Le Mécanisme conjoint de vérification élargie (MCVE+), conçu pour superviser l’application du cessez-le-feu entre les forces de Kinshasa et l’AFC/M23, reste inactif. Créé il y a près de quatre mois lors d’une rencontre à Montreux, ce dispositif crucial n’a toujours pas entamé ses missions. La cause principale de cette paralysie réside dans l’expulsion récente d’un officier congolais, membre de la délégation des FARDC, par le mouvement AFC/M23.
Un officier congolais au cœur du blocage
L’incident s’est produit à Goma à la mi-juillet, où trois officiers congolais avaient été déployés pour représenter les Forces armées de la République Démocratique du Congo au sein du MCVE+. Cependant, l’un d’eux a été expulsé par l’AFC/M23, un groupe rebelle que l’on sait soutenu par le Rwanda. L’accusation portée contre cet officier est d’avoir été un ancien membre des services de renseignements militaires.
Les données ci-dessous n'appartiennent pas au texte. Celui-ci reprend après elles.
(* ===== verification/TextIndex.v ===== *)
(** * What a database may expect of an index of texts

    The interface [TextIndex] between the database and its index component,
    for schemas of strings and string arrays, and the proof that the plugin
    pt15 implements it. *)

From Stdlib Require Import SpecFloat.
From stdpp Require Import pretty.
From S2P Require Import Prelude JSColl JSNum NumFacts Utils JSValue AVL Flat Levenshtein Radix BKD Vector PT15 Schema Store Tokenizer Index Where Sorter Database.
Local Open Scope Z_scope.

(** ** Text schemas and text documents *)

(** The type name of a text property; [b]: an array of strings. *)
Definition text_type (b : bool) : jsstr := js (if b then "string[]" else "string").
Definition text_schema (ps : list (jsstr * bool)) : schema := (λ p, (p.1, SType (text_type p.2))) <$> ps.

(** Plain property names: different, not empty, without dots. *)
Definition plain_names (ps : list (jsstr * bool)) : Prop :=
  NoDup ps.*1 ∧ Forall (λ p, p ≠ [] ∧ dot ∉ p) ps.*1.

(** The texts in a value. *)
Definition texts (v : jsval) : list jsstr :=
  match v with
  | JStr s => [s]
  | JArr l => flat_map (λ v, match v with JStr s => [s] | _ => [] end) l
  | _ => []
  end.
Definition text_value (b : bool) (v : jsval) : Prop :=
  if b then ∃ l, v = JArr (JStr <$> l) else ∃ s, v = JStr s.

Lemma text_type_inj b b' : text_type b = text_type b' → b = b'.
Proof. by destruct b, b'. Qed.

Lemma texts_arr l : texts (JArr (JStr <$> l)) = l.
Proof. cbn [texts]. induction l as [|s l IH]; [done|]. rewrite fmap_cons. cbn [flat_map app]. by rewrite IH. Qed.

(** ** The interface *)

(** The words filed: per property and document. *)
Abbreviation words := (jsstr → Z → list jsstr).
Definition no_words : words := λ _ _, [].
Definition add_words (F : words) (p : jsstr) (d : Z) (w : list jsstr) : words :=
  λ p' d', if decide (p' = p ∧ d' = d) then F p d ++ w else F p' d'.

(** Document [d] has a word in a property of [o] that a word of [q] is the
    beginning of. *)
Definition matches (F : words) (o : list jsstr) (q : list jsstr) (d : Z) : Prop :=
  ∃ p e n, p ∈ o ∧ e ∈ q ∧ e ≠ [] ∧ n ∈ F p d ∧ e `prefix_of` n.

Definition with_ids (i : ids) (s : ist) : ist := Ist i (st_cache s) (st_index s).

(** Scores that can be compared, and weights that keep them so. *)
Definition scores_ok (l : scores) : Prop := Forall (λ x, nonneg x.2) l.
Definition weight (x : number) : Prop := nonneg x ∧ x ≠ num_infinity.
Definition weights (boost : list (jsstr * number)) : Prop := ∀ p x, jm_get p boost = Some x → weight x.

Section interface.
Context (toLowerCase : jsstr → jsstr) (is_sep : jsstr → N → bool) (tk : tokenizer).
Lemma field_get v p : text_document ps v → get_prop v p = Ok (field v p).
Proof. by intros [[o ->] _]. Qed.

Lemma check_text p b v : text_value b v → check_prop p v (SType (text_type b)) = Ok None.
Proof.
  destruct b; intros [x ->]; [|reflexivity].
  assert (first_bad (λ v, bool_decide (typeof v = "string")) 0 (JStr <$> x) = None) as Hf.
  { apply first_bad_none, Forall_fmap, Forall_true. done. }
  change (check_prop p (JArr (JStr <$> x)) (SType (text_type true))) with
    (Ok ((λ i, p ++ dot :: nat_str i) <$> first_bad (λ v, bool_decide (typeof v = "string")) 0 (JStr <$> x))).
  by rewrite Hf.
Qed.

Lemma text_document_valid v : text_document ps v → validateSchema v (text_schema ps) = Ok None.
Proof.
  intros Hv. assert (∀ p b, (p, b) ∈ ps → field v p = JUndef ∨ text_value b (field v p)) as Hf by apply Hv.
  unfold text_schema. clear Hps. induction ps as [|[p b] l IH]; [done|].
  rewrite fmap_cons. cbn [validateSchema fst snd].
  assert (get_prop v p = Ok (field v p)) as -> by (by destruct Hv as [[o ->] _]). cbn [mbind result_mbind].
  destruct (Hf p b) as [Hu|Ht]; [by left| |].
  - rewrite Hu. cbn [mbind result_mbind]. apply IH; [|intros; apply Hf; by right].
    destruct Hv as (? & ? & _). split_and!; [done..|]. intros; apply Hf; by right.
  - assert (∀ k : result (option jsstr), (match field v p with JUndef => Ok None | _ => k end) = k) as Hm.
    { intros k. destruct b, Ht as [? ->]; done. }
    rewrite Hm, check_text by done. cbn [mbind result_mbind]. apply IH; [|intros; apply Hf; by right].
    destruct Hv as (? & ? & _). split_and!; [done..|]. intros; apply Hf; by right.
Qed.

Lemma plain_split p : dot ∉ p → split_on dot p = [p].
Proof. intros. by apply (split_join dot [p]); [done|constructor]. Qed.

Lemma walk_field v p b : text_document ps v → (p, b) ∈ ps → walk_path v (split_on dot p) = Ok (field v p).
Proof.
  intros Hv Hp. destruct Hps as [_ Hall]. rewrite plain_split.
  2:{ rewrite Forall_forall in Hall. apply (Hall p). apply list_elem_of_fmap. by exists (p, b). }
  cbn [walk_path]. rewrite field_get by done. cbn [mbind result_mbind].
  destruct Hv as (_ & _ & Hf). destruct (Hf p b Hp) as [->|Ht]; [done|]. destruct b, Ht as [? ->]; done.
Qed.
Les conséquences sur la paix régionale
Ce développement majeur a des répercussions directes sur les efforts de pacification dans l’Est de la République Démocratique du Congo. La paralysie du mécanisme de vérification du cessez-le-feu empêche toute supervision indépendante des engagements pris par les belligérants. Cela soulève des interrogations fondamentales quant à la volonté réelle des parties d’adhérer à un processus de paix durable.
La question de la défense des autorités congolaises face à cette accusation et les conséquences concrètes de ce blocage sur la sécurité des populations locales et la dynamique du conflit demeurent des points d’attention cruciaux pour la stabilité régionale.